2. An application for permission to appeal was made on 14 April 2015 inter alia on the basis that the panel erred in their assessment of the Appellant's credibility, in particular making adverse findings prior to considering the medical evidence and failed to consider the Appellant's poor mental state and vulnerability when assessing inconsistencies in his accounts given at different times. Permission to appeal was granted by First Tier Tribunal Judge Simpson on 24 April 2015, with reference to the decision by the Upper Tribunal in JL (medical reports - credibility) China [2013] UKUT 00145 (IAC). The Respondent filed a rule 24 response on 6 May 2015 placing reliance on the decision in HH (medical evidence; effect of Mibanga) Ethiopia [2005] UKAIT 00164 at [21].
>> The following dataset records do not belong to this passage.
Lemma create_main_run params w : keys_wf (w_db w) ->
  match buildCallerContext params with
  | None => w_db (snd (create_main params w)) = w_db w
  | Some c =>
      (exists e, requireCallerIdentity c = Err e /\ w_db (snd (create_main params w)) = w_db w) \/
      requireCallerIdentity c = Ok tt /\
      let key := coalesce (js_get params "idempotency_key") JNull in
      let hash := if truthy key then hashParams (buildRequestPayload params) else "" in
      exists r, answers (request_of c params) key hash (Z.of_N (clock (w_tick w))) (w_db w) r (w_db (snd (create_main params w))) /\
        fst (create_main params w) =
          match r with
          | Ok resp => Ok resp
          | Err e => Err (with_status (default (status_for CREATE_STATUS_CODES e) (err_status e)) e)
          end
  end.
Proof.
  intros Hwf. unfold create_main. destruct (buildCallerContext params) as [c|]; [|done].
  destruct (requireCallerIdentity c) as [[]|e] eqn:Hid; [right; split; [done|]|left; by exists e].
  assert (Ht : nonempty (rq_tenant (request_of c params)) = true /\ nonempty (rq_actor_id (request_of c params)) = true).
  { unfold requireCallerIdentity in Hid. rewrite !result_bind_ok in Hid. destruct Hid as ([] & H1%throw_if_ok & Hid).
    rewrite result_bind_ok in Hid. destruct Hid as ([] & H2%throw_if_ok & _).
    cbn. destruct (cc_tenant c); [|done]. cbn in H1. by rewrite negb_false_iff in H1, H2. }
  destruct Ht as [Ht Ha]. set (key := coalesce _ _). set (hash := if truthy key then _ else _). cbv zeta.
  erewrite M_bind_run by reflexivity.
  destruct (create_for_run _ key hash w Ht Ha Hwf) as (r & w' & Hr & Hans).
  exists r. unfold try_catch. rewrite Hr. destruct r; cbn; done.
Qed.

(** ** The key is held *)

(** A record that outlives every reading of the clock gives the key of the
    tenant to an operation of the tenant. *)
Definition holds (T K ty id : string) (db : create_db) : Prop :=
  exists r op, r ∈ cd_keys db /\ kr_tenant_id r = T /\ kr_idempotency_key r = K /\ kr_operation_id r = id /\
    kr_operation_type r = ty /\ (forall n, Z.of_N (clock n) < kr_expires_at r) /\
    operations (cd_store db) !! id = Some op /\ tenant_id op = T.

(** Every record carries the type of its operation. *)
Definition typed_keys (db : create_db) : Prop :=
  forall r, r ∈ cd_keys db -> nonempty (kr_operation_type r) = true.

Definition db_wf (db : create_db) : Prop := keys_wf db /\ keyed (cd_store db) /\ typed_keys db.

Lemma keyed_add_operation op s : keyed s -> keyed (add_operation op s).
Proof. intros Hk id o. cbn. rewrite lookup_insert_Some. intros [[<- <-]|[_ ?]]; [done|by apply Hk]. Qed.

Lemma stored_with_wf op key hash db db' :
  stored_with op key hash db db' -> nonempty (operation_type op) = true -> db_wf db -> db_wf db'.
Proof.
  intros (Hnew & Hst & rec & m & n & db1 & Hk1 & Hu & Ht & Hk & Hid & Hrty & _) Hty ([Hun Href] & Hkeyed & Htk).
  pose proof (upsert_key_inv _ _ _ _ _ Hu) as [(? & _)|(_ & _ & (Hin & Hafter) & Hun' & _)]; [done|].
  rewrite Hk1 in *. specialize (Hun' Hun).
  assert (Hrec : forall r, r ∈ cd_keys db' -> r = rec \/ r ∈ cd_keys db).
  { intros r Hr. destruct (same_key (kr_tenant_id rec) (kr_idempotency_key rec) r) eqn:Hs; [left|right; by apply Hafter].
    apply same_key_spec in Hs as [H1 H2]. by apply (keys_unique_same (cd_keys db')). }
  split; [split; [done|]|split; [rewrite Hst; by apply keyed_add_operation|]].
  - intros r [->|Hr]%Hrec; rewrite Hst; cbn; apply lookup_insert_is_Some'; [by left|right; by apply Href].
  - intros r [->|Hr]%Hrec; [by rewrite Hrty|by apply Htk].
Qed.

Lemma stored_with_holds op key hash db db' T K ty id :
  stored_with op key hash db db' -> db_wf db -> holds T K ty id db -> holds T K ty id db'.
Proof.
  intros (Hnew & Hst & rec & m & n & db1 & Hk1 & Hu & Ht & Hk & Hid & _) [[Hun Href] Hkeyed]
    (r & o & Hr & HT & HK & Hrid & Hty & Hlive & Ho & Hot).
  pose proof (upsert_key_inv _ _ _ _ _ Hu) as [(? & _)|(_ & _ & (Hin & Hafter) & _ & Hexp)]; [done|].
  rewrite Hk1 in *. exists r, o.
  assert (Hs : same_key (kr_tenant_id rec) (kr_idempotency_key rec) r = false).
  { apply not_true_iff_false. intros Hs. specialize (Hexp r Hr Hs Hun). specialize (Hlive m). lia. }
  split_and!; try done; [by apply Hafter|]. rewrite Hst. cbn. rewrite lookup_insert_ne; [done|]. intros ?; congruence.
Qed.

Lemma answers_wf rq key hash now db r db' : answers rq key hash now db r db' -> db_wf db -> db_wf db'.
Proof.
  intros [ | | | op _ _ _ | k op db'' _ _ (_ & _ & _ & _ & Hty & _) Hst] Hwf; try done; [|by eapply stored_with_wf].
  destruct Hwf as ([Hun Href] & Hk & Htk). split; [split; [done|]|split; [by apply keyed_add_operation|done]].
  intros r' Hr'. cbn. apply lookup_insert_is_Some'. right. by apply Href.
Qed.

Lemma answers_holds rq key hash now db r db' T K ty id :
  answers rq key hash now db r db' -> db_wf db -> holds T K ty id db -> holds T K ty id db'.
Proof.
  intros [ | | | op _ _ Hnew | k op db'' _ _ _ Hst] Hwf Hh; try done; [|by eapply stored_with_holds].
  destruct Hh as (r' & o & ? & ? & ? & Hrid & ? & ? & Ho & ?). exists r', o. split_and!; try done.
  cbn. rewrite lookup_insert_ne; [done|]. intros ?; congruence.
Qed.

(** ** The service under any mix of requests *)

Inductive service_request :=
| CreateRequest (params : jsval)
| OverrideRequest (c : caller) (operation_id : string) (tenant justification : option string)
| StoreRequest (r : request).

(** The tenants a request may write for: an override is a superadmin's and names
    the tenant, a creation is for the tenant of the gateway's header. *)
Definition service_scope (r : service_request) : string -> Prop :=
  match r with
  | CreateRequest params => fun t => exists c, buildCallerContext params = Some c /\ cc_tenant c = Some t
  | OverrideRequest c _ tenant _ => fun t => is_type "superadmin" c = true /\ tenant = Some t
  | StoreRequest r => request_scope r
  end.

Definition serve_any (r : service_request) (w : cworld) : cworld :=
  match r with
  | CreateRequest params => snd (create_main params w)
  | OverrideRequest c oid tenant why => snd (in_store (retry_override_main c oid tenant why) w)
  | StoreRequest r => snd (in_store (serve r) w)
  end.

Fixpoint run_service (rs : list service_request) (w : cworld) : cworld :=
  match rs with
  | [] => w
  | r :: rs' => run_service rs' (serve_any r w)
  end.
(* ===== verification/AsyncQuery.v ===== *)
(** * Queries on operations

    provisioning-orchestrator's [actions/async-operation-query.mjs] and
    [repositories/async-operation-query-repo.mjs]: lists, details, progress logs
    and results, for the tenant of the caller or, for a superadmin, for any.
    [COLUMNS] are the columns the migrations give [async_operations]; the
    database refuses a statement that names another one.  The duration that is
    only logged is left out, and the producer is taken to be present. *)
From S2P Require Import Prelude JsValue Platform AsyncOperation FailureClassification AsyncRepo AsyncActions AsyncCreate.
From stdpp Require Import sorting.
Local Open Scope Z_scope.

(** ** State *)

(** A row of [async_operation_log_entries]. *)
Record log_entry := mk_log_entry {
  le_log_entry_id : string;
  le_operation_id : string;
  le_level : string;
  le_message : string;
  le_occurred_at : Z
}.

(** The columns of migrations 073, 075, 076 and 078. *)
Definition COLUMNS : list string :=
  ["operation_id"; "tenant_id"; "actor_id"; "actor_type"; "workspace_id"; "operation_type"; "status";
   "error_summary"; "correlation_id"; "idempotency_key"; "saga_id"; "created_at"; "updated_at";
   "attempt_count"; "max_retries"; "cancelled_by"; "cancellation_reason"; "timeout_policy_snapshot";
   "policy_applied_at"; "failure_category"; "failure_error_code"; "failure_description";
   "failure_suggested_actions"; "manual_intervention_required"].

(** The tables a query reads.  [qd_columns] is the schema of
    [async_operations]; [qd_results] holds the columns [result] and
    [completed_at] of a schema that has them. *)
Record query_state := mk_query_state {
  qd_store : async_db;
  qd_columns : list string;
  qd_results : gmap string (jsval * option Z);
  qd_logs : list log_entry
}.

Record audit_event := mk_audit_event {
  ae_actor_id : string;
  ae_tenant_id : option string;
  ae_operation_id : option string;
  ae_query_type : string;
  ae_timestamp : Z
}.

Notation qact := (M (world query_state audit_event) js_error).

(** ** The repository *)

Definition DEFAULT_LIMIT : Z := 20.
Definition MAX_LIMIT : Z := 100.

Definition assertTenantIsolation (tenant : option string) (isSuperadmin : bool) : result js_error unit :=
  throw_if (negb (bool_decide (is_Some tenant)) && negb isSuperadmin)
    (coded "TENANT_ISOLATION_VIOLATION" "tenant_id is required").

(** [Number.isFinite(v) ? Math.trunc(v) : fallback] *)
Definition truncated (v : jsval) (fallback : Z) : Z :=
  match v with JNum n => match num_trunc n with NInt z => z | _ => fallback end | _ => fallback end.

Definition normalizeLimit (limit : jsval) : Z :=
  let parsed := truncated limit DEFAULT_LIMIT in
  if parsed <=? 0 then DEFAULT_LIMIT else Z.min parsed MAX_LIMIT.

Definition normalizeOffset (offset : jsval) : Z :=
  let parsed := truncated offset 0 in if parsed <? 0 then 0 else parsed.

(** The predicate [tenant_id = $n], or none for a superadmin without a tenant. *)
Definition tenant_matches (tenant : option string) (op : operation) : bool :=
  match tenant with None => true | Some t => String.eqb (tenant_id op) t end.

(** A filter the request sets to a non-empty string. *)
Definition filter_matches (wanted : option string) (value : option string) : bool :=
  if truthy_str wanted then bool_decide (value = wanted) else true.

Record list_params := mk_list_params {
  lp_status : option string;
  lp_operationType : option string;
  lp_workspaceId : option string;
  lp_limit : jsval;
  lp_offset : jsval
}.

(** The WHERE clause of a list. *)
Definition listed (tenant : option string) (p : list_params) (op : operation) : bool :=
  tenant_matches tenant op && filter_matches (lp_status p) (Some (status op))
  && filter_matches (lp_operationType p) (Some (operation_type op)) && filter_matches (lp_workspaceId p) (workspace_id op).

Record page (A : Type) := mk_page { pg_items : list A; pg_total : nat; pg_limit : Z; pg_offset : Z }.
Arguments mk_page {A} _ _ _ _.
Arguments pg_items {A} _.
Arguments pg_total {A} _.
Arguments pg_limit {A} _.
Arguments pg_offset {A} _.

(** [LIMIT l OFFSET o] of an ordered result. *)
Definition slice {A} (l o : Z) (xs : list A) : list A := take (Z.to_nat l) (drop (Z.to_nat o) xs).

Definition occurred_asc (a b : log_entry) : Prop := le_occurred_at a <= le_occurred_at b.
#[export] Instance occurred_asc_dec : RelDecision occurred_asc.
Proof. intros a b. unfold occurred_asc. apply _. Defined.
#[export] Instance created_desc_decision : RelDecision created_desc.
Proof. intros a b. unfold created_desc. apply _. Defined.

(** The operations a list ranges over, newest first. *)
Definition listing (tenant : option string) (p : list_params) (db : query_state) : list operation :=
  merge_sort created_desc (rows_where (listed tenant p) (qd_store db)).
(* ===== verification/Saga.v ===== *)
(** * Sagas

    control-plane-executor's [src/saga/*.mjs]: the saga definitions, the state
    store over migration 070's tables, the compensation loop with its retries,
    the engine ([executeSaga], [recoverInFlightSagas]), the idempotency check and
    the status read model.

    The workflow steps themselves (Keycloak, Kafka, APISIX, S3 calls) are
    outside the model: the [n]-th effect of the run either gives a value or
    throws, as the [Workflows] class says.  [adapter_exports_query] tells whether
    the PostgreSQL adapter module exports a query function; without one
    [adapterQuery] returns no rows and writes nothing.  UUIDs are fresh, so the
    primary keys are not checked; the unique [idempotency_key] and the NOT NULL
    [tenant_id] are. *)
From S2P Require Import Prelude JsValue Platform.
From stdpp Require Import sorting.
From Stdlib Require Import Ascii.
Local Open Scope Z_scope.

(** ** Configuration ([saga-config.mjs]) *)

Definition intFromEnv (value : option string) (fallback : Z) : Z :=
  match value with
  | None => fallback
  | Some v => match parse_int v with NInt n => n | _ => fallback end
  end.

Record saga_config := mk_saga_config {
  maxRetries : Z;
  baseDelayMs : Z;
  maxDelayMs : Z;
  staleness_threshold_ms : Z
}.

Definition SAGA_CONFIG (env : string -> option string) : saga_config :=
  {| maxRetries := intFromEnv (env "SAGA_COMPENSATION_MAX_RETRIES") 3;
     baseDelayMs := intFromEnv (env "SAGA_COMPENSATION_BASE_DELAY_MS") 500;
     maxDelayMs := intFromEnv (env "SAGA_COMPENSATION_MAX_DELAY_MS") 10000;
     staleness_threshold_ms := intFromEnv (env "SAGA_RECOVERY_STALENESS_MS") 60000 |}.

(** [Math.min(base * Math.pow(2, attempt), max)]; attempts count from one. *)
Definition backoffDelay (attempt : nat) (cfg : saga_config) : Z :=
  Z.min (baseDelayMs cfg * 2 ^ Z.of_nat attempt) (maxDelayMs cfg).

(** ** Definitions ([saga-definitions.mjs]) *)

Record step_def := mk_step_def {
  sd_ordinal : Z;
  sd_key : string;
  sd_auditMilestone : bool;
  sd_forward : string;
  sd_compensate : string
}.

Record saga_definition := mk_saga_definition {
  sd_workflowId : string;
  sd_provisional : bool;
  sd_recoveryPolicy : string;
  sd_steps : list step_def
}.

Definition sagaDefinitions : list (string * saga_definition) :=
  [("WF-CON-001", mk_saga_definition "WF-CON-001" false "compensate"
     [mk_step_def 1 "assign-keycloak-role" true "assignKeycloakRole" "revokeKeycloakRole";
      mk_step_def 2 "update-membership-record" true "updateMembershipRecord" "revertMembershipRecord"]);
   ("WF-CON-002", mk_saga_definition "WF-CON-002" false "compensate"
     [mk_step_def 1 "create-keycloak-realm" true "createKeycloakRealm" "deleteKeycloakRealm";
      mk_step_def 2 "create-postgresql-boundary" true "createPostgresqlBoundary" "deletePostgresqlBoundary";
      mk_step_def 3 "create-kafka-namespace" true "createKafkaNamespace" "deleteKafkaNamespace";
      mk_step_def 4 "configure-apisix-routes" true "configureApisixRoutes" "removeApisixRoutes"]);
   ("WF-CON-003", mk_saga_definition "WF-CON-003" false "compensate"
     [mk_step_def 1 "create-keycloak-client" true "createKeycloakClient" "deleteKeycloakClient";
      mk_step_def 2 "create-postgresql-workspace" true "createPostgresqlWorkspace" "deletePostgresqlWorkspace";
      mk_step_def 3 "reserve-s3-storage" true "reserveS3Storage" "releaseS3Storage"]);
   ("WF-CON-004", mk_saga_definition "WF-CON-004" false "compensate"
     [mk_step_def 1 "create-keycloak-credential" true "createKeycloakCredential" "revertKeycloakCredential";
      mk_step_def 2 "sync-apisix-consumer" true "syncApisixConsumer" "removeApisixConsumer";
      mk_step_def 3 "record-credential-metadata" true "recordCredentialMetadata" "deleteCredentialMetadata"]);
   ("WF-CON-005", mk_saga_definition "WF-CON-005" true "compensate" []);
   ("WF-CON-006", mk_saga_definition "WF-CON-006" false "compensate"
     [mk_step_def 1 "create-service-account" true "createServiceAccount" "deleteServiceAccount"])].

(** ** Tables and events *)

Record saga := mk_saga {
  sg_saga_id : string;
  sg_workflow_id : string;
  sg_idempotency_key : option string;
  sg_correlation_id : string;
  sg_tenant_id : option string;
  sg_workspace_id : option string;
  sg_actor_type : string;
  sg_actor_id : string;
  sg_status : string;
  sg_recovery_policy : string;
  sg_input_snapshot : jsval;
  sg_output_snapshot : jsval;
  sg_error_summary : jsval;
  sg_created_at : Z;
  sg_updated_at : Z
}.

Record saga_step := mk_saga_step {
  st_step_id : string;
  st_saga_id : string;
  st_step_ordinal : Z;
  st_step_key : string;
  st_status : string;
  st_input_snapshot : jsval;
  st_output_snapshot : jsval;
  st_error_detail : jsval;
  st_compensation_attempts : Z;
  st_created_at : Z;
  st_updated_at : Z
}.

Record compensation_log := mk_compensation_log {
  cl_saga_id : string;
  cl_step_id : string;
  cl_attempt : Z;
  cl_outcome : string;
  cl_error_detail : jsval
}.

Record saga_db := mk_saga_db {
  saga_instances : list saga;
  saga_steps : list saga_step;
  saga_compensation_log : list compensation_log
}.

(** The effects of a run in order: calls of the workflow functions, pauses, and
    what was emitted. *)
Inductive saga_event :=
| Forwarded (key : string) (succeeded : bool)
| Compensated (key : string) (input output : jsval) (succeeded : bool)
| Slept (ms : Z)
| WorkflowStarted (saga_id : string)
| StepMilestone (key status : string)
| WorkflowTerminal (saga_id status : string)
| CompensationFailedAlert (saga_id : string) (failedSteps : list string).

Notation sact := (M (world saga_db saga_event) js_error).

Class Workflows := {
  forward_result : nat -> result js_error jsval;
  compensate_result : nat -> option js_error;
  math_random36 : N -> string;
  adapter_exports_query : bool;
  alert_emitter : bool;
  saga_env : string -> option string
}.

(** The caller context of a request. *)
Record saga_caller := mk_saga_caller {
  sc_tenantId : option string;
  sc_workspaceId : option string;
  sc_actorType : option string;
  sc_actorId : option string;
  sc_actor : option string;
  sc_correlationId : option string;
  sc_recoveryPolicy : option string;
  sc_role : option string
}.

Record saga_ctx := mk_saga_ctx {
  sx_sagaId : string;
  sx_workflowId : string;
  sx_correlationId : string;
  sx_tenantId : option string;
  sx_workspaceId : option string;
  sx_actorType : string;
  sx_actorId : string
}.

Definition first_of (a b : option string) : option string := match a with Some x => Some x | None => b end.

Section saga.
Context `{!Platform, !Workflows}.

Definition cfg : saga_config := SAGA_CONFIG saga_env.

(** ** Effects *)

Definition record_event (e : saga_event) (w : world saga_db saga_event) : world saga_db saga_event :=
  mk_world (w_db w) (w_tick w) (w_uuids w) (w_published w) (w_events w ++ [e]).

Definition call_forward (sd : step_def) : sact jsval := fun w =>
  let r := forward_result (length (w_events w)) in
  (r, record_event (Forwarded (sd_key sd) (is_ok r)) w).

Definition call_compensate (sd : step_def) (input output : jsval) : sact unit := fun w =>
  match compensate_result (length (w_events w)) with
  | None => (Ok tt, record_event (Compensated (sd_key sd) input output true) w)
  | Some e => (Err e, record_event (Compensated (sd_key sd) input output false) w)
  end.

Definition sleep (ms : Z) : sact unit := fun w => (Ok tt, record_event (Slept ms) w).

(** [Math.random().toString(36).slice(2, 10).padEnd(8, '0').slice(0, 8)] *)
Definition random8 : sact string := fun w =>
  let digits := take 8 (drop 2 (chars (math_random36 (w_uuids w)))) in
  (Ok (of_chars (digits ++ replicate (8 - length digits) "0"%char)),
   mk_world (w_db w) (w_tick w) (N.succ (w_uuids w)) (w_published w) (w_events w)).

(** ** The state store *)

Definition adapterRows {A} (f : saga_db -> list A) : sact (list A) :=
  if adapter_exports_query then query_db f else mret [].
Definition adapterWrite (f : saga_db -> saga_db) : sact unit :=
  if adapter_exports_query then exec_db (fun db => (tt, f db)) else mret tt.

Definition nowIso : sact Z := now_ms ≫= fun now => mret (Z.of_N now).

Definition insert_saga (row : saga) (db : saga_db) : result js_error (unit * saga_db) :=
  if negb (bool_decide (is_Some (sg_tenant_id row)))
  then Err (coded "23502" "null value in column tenant_id violates not-null constraint")
  else if existsb (fun s => bool_decide (is_Some (sg_idempotency_key row) /\ sg_idempotency_key s = sg_idempotency_key row)) (saga_instances db)
  then Err (coded "23505" "duplicate key value violates unique constraint")
  else Ok (tt, mk_saga_db (saga_instances db ++ [row]) (saga_steps db) (saga_compensation_log db)).

Definition createSagaInstance (workflowId : string) (params : jsval) (c : saga_caller)
    (correlationId : string) (idempotencyKey : option string) : sact saga :=
  random_uuid ≫= fun id => nowIso ≫= fun created => nowIso ≫= fun updated =>
  let row := mk_saga id workflowId idempotencyKey correlationId (sc_tenantId c) (sc_workspaceId c)
    (default "unknown" (sc_actorType c)) (default "unknown" (first_of (sc_actorId c) (sc_actor c)))
    "executing" (default "compensate" (sc_recoveryPolicy c)) params JNull JNull created updated in
  (if adapter_exports_query then exec_db_err (insert_saga row) else mret tt) ≫= fun _ =>
  mret row.

(** [outputOrError ?? null] *)
Definition or_null (v : jsval) : jsval := coalesce v JNull.

Definition with_saga_status (st : string) (v : jsval) (now : Z) (s : saga) : saga :=
  let isError := String.eqb st "compensation-failed" in
  mk_saga (sg_saga_id s) (sg_workflow_id s) (sg_idempotency_key s) (sg_correlation_id s) (sg_tenant_id s)
    (sg_workspace_id s) (sg_actor_type s) (sg_actor_id s) st (sg_recovery_policy s) (sg_input_snapshot s)
    (if isError then JNull else or_null v) (if isError then or_null v else JNull) (sg_created_at s) now.

Definition updateSagaStatus (sagaId st : string) (v : jsval) : sact unit :=
  nowIso ≫= fun now =>
  adapterWrite (fun db => mk_saga_db
    ((fun s => if String.eqb (sg_saga_id s) sagaId then with_saga_status st v now s else s) <$> saga_instances db)
    (saga_steps db) (saga_compensation_log db)).

Definition createSagaStep (sagaId : string) (ordinal : Z) (key : string) (input : jsval) : sact saga_step :=
  random_uuid ≫= fun id => nowIso ≫= fun created => nowIso ≫= fun updated =>
  let row := mk_saga_step id sagaId ordinal key "pending" input JNull JNull 0 created updated in
  adapterWrite (fun db => mk_saga_db (saga_instances db) (saga_steps db ++ [row]) (saga_compensation_log db)) ≫= fun _ =>
  mret row.

Definition on_step (stepId : string) (f : saga_step -> saga_step) (db : saga_db) : saga_db :=
  mk_saga_db (saga_instances db)
    ((fun s => if String.eqb (st_step_id s) stepId then f s else s) <$> saga_steps db) (saga_compensation_log db).

Definition with_step_status (st : string) (v : jsval) (now : Z) (s : saga_step) : saga_step :=
  let isError := String.eqb st "failed" || String.eqb st "compensation-failed" in
  mk_saga_step (st_step_id s) (st_saga_id s) (st_step_ordinal s) (st_step_key s) st (st_input_snapshot s)
    (if isError then JNull else or_null v) (if isError then or_null v else JNull)
    (st_compensation_attempts s) (st_created_at s) now.

Definition updateStepStatus (stepId st : string) (v : jsval) : sact unit :=
  nowIso ≫= fun now => adapterWrite (on_step stepId (with_step_status st v now)).

Definition with_attempts (n now : Z) (s : saga_step) : saga_step :=
  mk_saga_step (st_step_id s) (st_saga_id s) (st_step_ordinal s) (st_step_key s) (st_status s) (st_input_snapshot s)
    (st_output_snapshot s) (st_error_detail s) n (st_created_at s) now.

Definition updateStepCompensationAttempts (stepId : string) (attempts : Z) : sact unit :=
  nowIso ≫= fun now => adapterWrite (on_step stepId (with_attempts attempts now)).

Definition getInFlightSagas (stalenessMs : Z) : sact (list saga) :=
  now_ms ≫= fun now =>
  adapterRows (fun db => List.filter (fun s => str_in (sg_status s) ["executing"; "compensating"]
                                               && (sg_updated_at s <? Z.of_N now - stalenessMs)) (saga_instances db)).

(** Reads take an explicit database, or go through the adapter. *)
Definition rows_via (with_db : bool) {A} (f : saga_db -> list A) : sact (list A) :=
  if with_db then query_db f else adapterRows f.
3. At the hearing before me, Ms Pascoe relied on the grounds of appeal and submitted that the Judge erred materially in law in failing to consider the medical reports prior to assessing the Appellant's credibility. She acknowledged the Respondent's rule 24 response but noted that HH pre-dated JL and the clear starting point of the determination is the credibility finding at [28] and there was only scant acknowledgment of Professor Lingham's report at [33]. Ms Pascoe submitted that the panel's findings in this respect go behind the intention of the Istanbul protocol. Whilst it may be a question of weight to be attached to expert evidence in this case the medical reports have been dismissed out of hand. In response, Ms Pal acknowledged that it would have been helpful if the First Tier Tribunal had taken account of both medical reports by experts. They did not but this does not mean they formed adverse credibility findings without considering the reports. She drew my attention to [33] where reference is made to Dr Lingham's report. She submitted that it was possible the Appellant had scars inflicted deliberately. She submitted that there is reference to the Appellant's mental health condition at [37]-[38] and this has been considered in context of Dr Dhumad and that there was no material error of law.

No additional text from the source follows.